Siberia and Zeros and Ones are kindred spirits—the work of a man no longer burdened with addiction, unbeholden to the chemicals that used to spark his creativity. Together, they make a pretty good argument for sobriety. Jesus walked in the desert for 40 days, which is how long Ferrara was in a rehab clinic for. 40 days of sobriety is, for an addict, like a lifetime in hell. Withdrawal expunges every ounce of energy, sleep proves elusive, the mind aches and the body quivers. But on day 41, life feels fresh and new again. Things become clearer. Since kicking his addictions, Ferrara has found a new kind of clarity—his movies make less literal sense, maybe, but they have more to say. Siberia depicts the hallucinatory headtrip of a man (Willem Dafoe) who serves drinks in a small shack in the hibernal tundra. He encounters various people, most of whom don't speak English, as well as his own doppelganger, engaging himself in Jungian conversation, discussing his misfortunes, his mistakes, the irrevocable decisions that have given shape to his life. This concern with solipsism and dual identities is also evident in Zeros and Ones, with J.J. seeing recordings of himself not so dissimilar from what happens to Dafoe. The metaphors in both films, sometimes obvious and sometimes obtuse, cull from Freud, from Nietzche, from any of the authors one finds in an Introduction to Philosophy textbook; but Ferrara is completely earnest, completely vulnerable. You watch these films and feel the blood burning in Ferrara's veins.
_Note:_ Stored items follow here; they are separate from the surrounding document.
(* ===== verification/Schedule.v ===== *)
(** Schedules (packages/trpc/src/services/schedule.ts): fixed intervals and
    five-field cron expressions, evaluated in UTC.

    A time is a count of milliseconds since the epoch, as [Date] has it; the
    fields of a date come from Calendar.v.  Sets of numbers are lists without
    duplicates in insertion order.  Numbers are read from digit strings short
    enough not to overflow to [Infinity] (some 300 digits). *)

From S2P Require Import Prelude Comparators Calendar.

(** * Intervals *)

Inductive IntervalUnit := minutes_ | hours_ | days_.

Record ScheduleSpec := { every : Z; unit_ : IntervalUnit }.

Definition UNIT_MS (u : IntervalUnit) : Z :=
  match u with minutes_ => 60000 | hours_ => 3600000 | days_ => 86400000 end.

Definition intervalMs (spec : ScheduleSpec) : res Z :=
  if every spec <=? 0 then Err "schedule interval must be positive" else Ok (every spec * UNIT_MS (unit_ spec)).

Definition nextRun (spec : ScheduleSpec) (anchor from : Z) : res Z :=
  match intervalMs spec with
  | Err e => Err e
  | Ok step =>
      if from <? anchor then Ok anchor
      else let k := (from - anchor) / step + 1 in Ok (anchor + k * step)
  end.

Definition nextIntervalRun (spec : ScheduleSpec) (anchor createdAt : Z) (lastRunAt : option Z) : res Z :=
  nextRun spec anchor (default createdAt lastRunAt).

Definition isDue (nextRunAt : option Z) (now : Z) : bool :=
  match nextRunAt with Some t => t <=? now | None => false end.

(** * Cron expressions *)

Record CronSpec := {
  minutes : list Z;
  hours : list Z;
  daysOfMonth : list Z;
  months : list Z;
  daysOfWeek : list Z;
  domRestricted : bool;
  dowRestricted : bool
}.

(** [for (let v = lo; v <= hi; v += step) out.add(v)] *)
Fixpoint add_steps (fuel : nat) (v hi step : Z) (out : list Z) : list Z :=
  match fuel with
  | O => out
  | S fuel' => if v <=? hi then add_steps fuel' (v + step) hi step (set_add v out) else out
  end.

(** The bounds of one part of a field, told its step text. *)
Definition part_bounds (rangePart : string) (stepPart : option string) (lo hi : Z) (part name : string) : res (Z * Z) :=
  if String.eqb rangePart "*" then Ok (lo, hi)
  else
    match split_at "-" rangePart with
    | a :: b :: _ =>
        if negb (all_digits a) || negb (all_digits b)
        then Err ("invalid cron range " +:+ quoted part +:+ " (" +:+ name +:+ ")")
        else Ok (decimal a, decimal b)
    | _ =>
        if negb (all_digits rangePart) then Err ("invalid cron value " +:+ quoted part +:+ " (" +:+ name +:+ ")")
        else Ok (decimal rangePart, match stepPart with None => decimal rangePart | Some _ => hi end)
    end.
Record ContainerHost := { ch_nodeId : string; ch_containerIdShort : string }.

Definition zoneFor (swarmyNodeId : string) : string := "node-" +:+ swarmyNodeId.

(** * Matching *)

Definition Mapping : Type := list (string * string).

(** [claim]: a server and a Garage node are matched at most once. *)
Definition claim (out : Mapping) (nodeId garageId : string) : Mapping :=
  if mem nodeId (map fst out) || mem garageId (map snd out) then out else out ++ [(nodeId, garageId)].

Definition claim_known (ids : list string) (out : Mapping) (e : string * string) : Mapping :=
  if mem (snd e) ids then claim out (fst e) (snd e) else out.

Definition claim_zone (out : Mapping) (g : GarageNodeStatus) : Mapping :=
  match gn_role g with
  | Some r => if startsWith "node-" (gr_zone r) then claim out (sdrop 5 (gr_zone r)) (gn_id g) else out
  | None => out
  end.

(** The Garage nodes by host name; of two with the same one the last counts. *)
Definition byHostname (nodes : list GarageNodeStatus) (host : string) : option GarageNodeStatus :=
  List.find (fun g => match gn_hostname g with Some h => negb (String.eqb h "") && String.eqb h host | None => false end)
    (rev nodes).

Definition claim_host (nodes : list GarageNodeStatus) (out : Mapping) (h : ContainerHost) : Mapping :=
  match byHostname nodes (ch_containerIdShort h) with
  | Some g => claim out (ch_nodeId h) (gn_id g)
  | None => out
  end.

(** One unmatched Garage node and one unmatched host belong together. *)
Definition claim_single (nodes : list GarageNodeStatus) (hosts : list ContainerHost) (out : Mapping) : Mapping :=
  match List.filter (fun g => negb (mem (gn_id g) (map snd out))) nodes,
        List.filter (fun h => negb (mem (ch_nodeId h) (map fst out))) hosts with
  | [g], [h] => claim out (ch_nodeId h) (gn_id g)
  | _, _ => out
  end.

Definition matchGarageNodes (garageNodes : list GarageNodeStatus) (containerHosts : list ContainerHost)
    (known : Mapping) : Mapping :=
  let out := foldl (claim_known (map gn_id garageNodes)) [] known in
  let out := foldl claim_zone out garageNodes in
  let out := foldl (claim_host garageNodes) out containerHosts in
  claim_single garageNodes containerHosts out.
(** C6: the order of an upgrade, across crashes and retries. In every row that
    can be found persisted, every step before the current one is done or skipped
    and every step after it is still pending; a run is done only with every step
    finished, and failed or dismissed only at a step that failed or was rolled
    back. A finished step is never touched again, whatever happens next. *)
Theorem upgrade_order r :
  reachable r ->
  (map ss_key (rs_steps r) = STEP_ORDER /\
   (forall a, step_index a < step_index (rs_step r) -> fin r a) /\
   (forall b, step_index (rs_step r) < step_index b -> status_of r b = Some st_pending)) /\
  (rs_status r = run_done -> forall k, fin r k) /\
  (rs_status r = run_failed \/ rs_status r = run_cancelled ->
     status_of r (rs_step r) = Some st_failed \/ status_of r (rs_step r) = Some st_rolled_back) /\
  (forall r' k s, rtc row_step r r' -> step_of r k = Some s -> finished (ss_status s) = true -> step_of r' k = Some s).
Proof.
  intros Hr. destruct (rows_ok _ _ newRunState_ok Hr) as [Hok _]. split; [apply Hok|]. split_and!.
  - destruct Hok as [_ H]. by intros E; rewrite E in H.
  - destruct Hok as [_ H]. by intros [E|E]; rewrite E in H.
  - intros r' k s Hs. by apply (rows_ok r r').
Qed.

(** One drive of a run. It enters the handlers of the first unfinished
    steps, each once and in order, and no other; it stops waiting or failed at
    the step it entered last, or is done with every step finished; with handlers
    that complete it is done. A failed run re-armed keeps the data of its step
    and is entered there again; the row persisted last is the run it ended in. *)
Theorem upgrade_drive now handlers r d res :
  reachable r -> rs_status r = run_running -> driveRun now r handlers = (d, res) ->
  last (dr_saved d) = Some (dr_run d) /\
  (exists rest, List.filter (unfinished r) STEP_ORDER = dr_calls d ++ rest /\
     match res with
     | R_done => rest = [] /\ rs_status (dr_run d) = run_done
     | R_failed => last (dr_calls d) = Some (rs_step (dr_run d)) /\ rs_status (dr_run d) = run_failed
     | R_waiting => last (dr_calls d) = Some (rs_step (dr_run d)) /\ rs_status (dr_run d) = run_running /\
         status_of (dr_run d) (rs_step (dr_run d)) = Some st_waiting
     | R_idle => False
     end) /\
  ((forall k, completes (handlers k)) -> res = R_done) /\
  (forall at_ r', retryRun (dr_run d) at_ = Ok r' -> res = R_failed /\
     rs_status r' = run_running /\ rs_step r' = rs_step (dr_run d) /\
     ss_data <$> step_of r' (rs_step r') = ss_data <$> step_of (dr_run d) (rs_step r')).
Proof.
  intros Hreach Hr Hd. destruct (rows_ok _ _ newRunState_ok Hreach) as [Hok _].
  destruct (driveRun_result now handlers r d res Hok Hr Hd) as (_ & (new & Es & L & F) & cs & rest & C & U & R).
  simpl in Es, C, U. split_and!.
  - by rewrite Es.
  - exists rest. by rewrite C.
  - intros Hc. unfold driveRun in Hd. rewrite Hr in Hd.
    rewrite <- (drive_from_done now handlers (drop (Z.to_nat (step_index (rs_step r))) STEP_ORDER) (start_drive r) Hc).
    by rewrite Hd.
  - intros at_ r' Hretry. assert (Hok' : row_ok (dr_run d)).
    { rewrite Forall_forall in F. apply F. by eapply last_Some_elem_of. }
    destruct (retryRun_ok _ _ _ Hok' Hretry) as (E & E' & K & _ & s & s' & H1 & H2 & _ & Hdata).
    rewrite K. split_and!; [|done|done|by rewrite H1, H2; simpl; rewrite Hdata].
    destruct res; [destruct R; congruence|done|destruct R as (_ & R & _); congruence|done].
Qed.
End row.
Definition controllerStepDecision (i : ControllerDecisionInput) : ControllerDecision :=
  match truthy_str (cd_target i) with
  | None => CD_skip "this release carries no controller digest"
  | Some target =>
      let on_target := bool_decide (digestOf (cd_liveImage i) = Some target) in
      match truthy_str (cd_dispatchedAt i) with
      | None =>
          match cd_liveImage i with
          | None =>
              if negb (cd_inventoryReady i) then CD_wait "waiting for the cluster inventory"
              else CD_skip "the controller does not run as a swarm service here (dev / external)"
          | Some _ => if on_target then CD_done "already on the target build" else CD_dispatch
          end
      | Some at_ =>
          if restarted i && (on_target || commitMoved i) then CD_done "the new controller is up and resumed the run"
          else if bool_decide (cd_liveUpdateState i = Some "rollback_started") ||
                  bool_decide (cd_liveUpdateState i = Some "rollback_completed") then CD_fail rolled_back_reason
          else if restarted i && bool_decide (is_Some (cd_liveImage i)) && negb on_target then CD_fail rolled_back_reason
          else if restarted i && negb (bool_decide (is_Some (cd_liveImage i))) then
            CD_wait "waiting for the cluster inventory after the restart"
          else if timed_out i at_ then
            CD_fail "Swarm never replaced the controller (update did not start within 15 minutes)"
          else CD_wait "Swarm is replacing the controller; the new one resumes this run"
      end
  end.
End decision.

(** * System services *)

Record SystemServiceUpdate := { su_service : string; su_key : string; su_from : string; su_to : string }.

Definition SYSTEM_ORDER (key : string) : option Z :=
  if String.eqb key "dns" then Some 1
  else if String.eqb key "caddySwarmy" then Some 2
  else if String.eqb key "caddy" then Some 2
  else if String.eqb key "otelCollector" then Some 3
  else if String.eqb key "clickhouse" then Some 4
  else None.

Definition SYSTEM_STEP_EXCLUDED : list string := ["swarmy_controller"; "swarmy-garage"].

Record ManifestComponentLite := { mc_ref : string; mc_image : string; mc_digest : option string }.

Record LiveSystemService := { ls_name : string; ls_image : string; ls_labels : list (string * string) }.

(** The components the step rolls, in the order of the manifest. *)
Definition rolled (components : list (string * ManifestComponentLite)) : list (string * ManifestComponentLite) :=
  List.filter (fun kc => bool_decide (is_Some (truthy_str (mc_digest (snd kc)))) && bool_decide (is_Some (SYSTEM_ORDER (fst kc))))
    components.

(** [byRepo.get]: of two entries for one repository the last counts. *)
Definition byRepo (components : list (string * ManifestComponentLite)) (repo : string) : option string :=
  snd <$> List.find (fun e => String.eqb (fst e) repo)
    (rev (flat_map (fun kc => [(repoOf (mc_ref (snd kc)), fst kc); (repoOf (mc_image (snd kc)), fst kc)]) (rolled components))).

Definition is_system (s : LiveSystemService) : bool :=
  startsWith "swarmy-" (ls_name s) ||
  bool_decide (get "swarmy.system" (ls_labels s) = Some "true") ||
  bool_decide (get "com.docker.stack.namespace" (ls_labels s) = Some "swarmy-system").

Definition system_update (components : list (string * ManifestComponentLite))
    (refFor : string -> ManifestComponentLite -> string) (s : LiveSystemService) : option SystemServiceUpdate :=
  if mem (ls_name s) SYSTEM_STEP_EXCLUDED then None
  else if negb (is_system s) then None
  else match byRepo components (repoOf (ls_image s)) with
       | None => None
       | Some key =>
           match get key components with
           | None => None
           | Some c =>
               if bool_decide (digestOf (Some (ls_image s)) = mc_digest c) then None
               else Some {| su_service := ls_name s; su_key := key; su_from := ls_image s; su_to := refFor key c |}
           end
       end.

Definition by_system_order (localeCompare : string -> string -> Z) : SystemServiceUpdate -> SystemServiceUpdate -> Z :=
  cmp_then (cmp_asc (fun u => default 0 (SYSTEM_ORDER (su_key u)))) (cmp_on su_service localeCompare).

Definition planSystemUpdates (localeCompare : string -> string -> Z) (services : list LiveSystemService)
    (components : list (string * ManifestComponentLite)) (refFor : string -> ManifestComponentLite -> string)
    : list SystemServiceUpdate :=
  js_sort (by_system_order localeCompare) (omap (system_update components refFor) services).
(** The network wall. A deploy of user-supplied specs passes exactly when
    no spec carries a platform service's name, joins the control plane or answers
    to an alias on a shared platform network; every refusal names the spec at
    fault; and what swarmy strips passes the alias wall, losing nothing but its
    aliases on platform networks. *)
Theorem network_wall :
  (forall specs, networkIsolationViolations specs = [] <-> forall s, s ∈ default [] specs -> spec_isolated s) /\
  (forall specs v, v ∈ networkIsolationViolations specs ->
     exists s, s ∈ default [] specs /\ nv_resource v = spec_name s /\ ~ spec_isolated s) /\
  (forall s, ns_name (stripPlatformAliases s) = ns_name s /\ ns_networks (stripPlatformAliases s) = ns_networks s /\
     forall net aliases, (net, aliases) ∈ default [] (ns_networkAliases (stripPlatformAliases s)) <->
       (net, aliases) ∈ default [] (ns_networkAliases s) /\ net <> SHARED_PLATFORM_NETWORK /\
       net <> SWARMY_INTEGRATIONS_NETWORK /\ net <> SWARMY_CONTROL_NETWORK).
Proof.
  split_and!.
  - intros specs. unfold networkIsolationViolations. rewrite flat_map_nil. by setoid_rewrite spec_violations_nil.
  - intros specs v Hv. apply list_elem_of_In, in_flat_map in Hv as (s & Hs & Hv). exists s.
    split; [by apply list_elem_of_In|]. split; [by apply violation_resource|].
    rewrite <- spec_violations_nil. by intros E; rewrite E in Hv.
  - intros s. apply strip_spec.
Qed.

(** The label wall. User-supplied specs pass exactly when none sets the
    platform marker or a managed-data label, except unchanged from the live
    service it replaces, or, for managed data, on a service of that family swarmy
    created; hence a spec that passes poses as managed data only where the live
    service is managed data already. *)
Theorem label_wall specs live :
  (reservedLabelViolations specs live = [] <-> forall s, s ∈ default [] specs -> labels_allowed live s) /\
  (reservedLabelViolations specs live = [] -> forall s, s ∈ default [] specs ->
     isManagedDataService (ns_labels s) = true -> isManagedDataService (current_labels live s) = true).
Proof.
  assert (H : reservedLabelViolations specs live = [] <-> forall s, s ∈ default [] specs -> labels_allowed live s).
  { unfold reservedLabelViolations. rewrite flat_map_nil. by setoid_rewrite label_violations_nil. }
  split; [exact H|]. intros Hv s Hs. apply managed_not_forged. by apply H.
Qed.

(** Overlays fit their path. The options of an overlay keep the caller's
    own; when the mesh carries it and the caller did not set one, its MTU leaves
    room for the VXLAN header, and for IPsec when the overlay ends up encrypted,
    on the mesh's link, exactly; without a mesh none is set. *)
Theorem overlay_fits opts m :
  NoDup (map fst (default [] (oo_extra opts))) -> overlayDriverOptions opts = Some m ->
  (forall k v, get k (default [] (oo_extra opts)) = Some v -> get k m = Some v) /\
  has_option OVERLAY_ENCRYPTED_OPTION m = oo_encrypted opts || has_option OVERLAY_ENCRYPTED_OPTION (default [] (oo_extra opts)) /\
  (get OVERLAY_MTU_OPTION (default [] (oo_extra opts)) = None ->
   match mesh_link opts with
   | Some link => exists mtu, get OVERLAY_MTU_OPTION m = Some (pretty mtu) /\ 0 < mtu /\
       mtu + VXLAN_OVERHEAD + (if has_option OVERLAY_ENCRYPTED_OPTION m then IPSEC_OVERHEAD else 0) = link
   | None => get OVERLAY_MTU_OPTION m = None
   end).
Proof.
  intros Hd ->%options_some. rewrite !has_assign, base_encrypted by done. split_and!; [|done|].
  - intros k v Hk. by rewrite get_assign, Hk.
  - intros Hx. rewrite get_assign, Hx, base_mtu, overlay_mtu_eq by done.
    destruct (mesh_link opts) as [link|] eqn:E; [|done]. rewrite (mesh_link_1280 _ _ E). eexists. split; [reflexivity|].
    unfold VXLAN_OVERHEAD, IPSEC_OVERHEAD. destruct (_ || _); lia.
Qed.

(** Links. The network of two connected apps does not depend on their
    order, its name is 28 characters of the prefix and 16 hexadecimal digits, and
    the text it is hashed from determines the organisation and the pair; a label
    of peers is read back as the same peers, sorted and without repetition. *)
Theorem link_networks :
  (forall org a b, linkNetworkName org a b = linkNetworkName org b a /\
     exists h, linkNetworkName org a b = LINK_NETWORK_PREFIX +:+ h /\ String.length h = 16%nat /\ all_chars is_hex_lower h = true) /\
  (forall org a b org' a' b',
     no_nul org -> no_nul org' -> no_nul a -> no_nul b -> no_nul a' -> no_nul b' ->
     link_text org a b = link_text org' a' b' -> org = org' /\ ((a, b) = (a', b') \/ (a, b) = (b', a'))) /\
  (forall peers, Forall peer_ok peers ->
     let read := parseLinksLabel (Some (renderLinksLabel peers)) in
     NoDup read /\ StronglySorted (le_by str_cmp) read /\ forall p, p ∈ read <-> p ∈ peers /\ p <> "").
Proof.
  split_and!.
  - intros org a b. unfold linkNetworkName, link_text. rewrite (linkPair_sym a b). split; [done|].
    eexists. split; [done|]. apply fnv64hex_ok.
  - apply link_text_inj.
  - intros peers Hp. cbv zeta. rewrite parse_render by done. split_and!.
    + rewrite js_sort_perm. apply NoDup_ListNoDup, List.NoDup_filter, NoDup_ListNoDup, js_uniq_NoDup.
    + apply js_sort_sorted, _.
    + intros p. rewrite js_sort_elem, bfilter_elem, js_uniq_elem. unfold nonempty.
      by rewrite negb_true_iff, String.eqb_neq.
Qed.

(** * Witnesses *)

Definition sample_spec (name : string) (labels : list (string * string)) : NetworkedSpec :=
  {| ns_name := Some name; ns_networks := Some ["shop_default"]; ns_networkAliases := Some [("shop_default", ["db"])];
     ns_labels := Some labels |}.

Example sample_wall :
  map nv_rule (networkIsolationViolations (Some [sample_spec "swarmy_controller" []; sample_spec "shop_web" []])) =
  ["platform.reserved-name"].
Proof. vm_compute. reflexivity. Qed.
Siberia was a peripatetic shoot. As Ferrara said, "We shot at the top of the Alps. Went to the desert in Mexico. It’s crazy shit. We shot in a studio in Germany. It’s like an odyssey. Like Alice in Wonderland for adults." Conversely, Zeroes and Ones is a one-setting film, and that one setting, Rome, seems, as captured in Ferrara's compositions, like a rain-slick realm of cobblestone and old marble erections, the occasional masked passerby looking down at their feet as they plod along the lamp-lit streets. It's Rome as less of an open city than an empty one. (Production began in November of 2020, a time when Rome was recording over 2,500 new cases of COVID a day.) With its miniscule budget and no-frills filmmaking, its sluggardly pace, like a man out for a nighttime promenade (Baudelaire: "What strange phenomena we find in a great city, all we need do is stroll about with our eyes open. Life swarms with innocent monsters"), Zeros and Ones is a return to roots for Ferrara, and something entirely new. A man traipses through the city, a man who uses drones and takes Zoom meetings, a man who should, ostensibly, be saving people, a fruitless endeavor during a time of global tumult. "The world is the hiding place of God," J.J. says, quoting Christ. "To understand what's outside of you, you must use what's in you. If we hear what we already know, nothing new happens."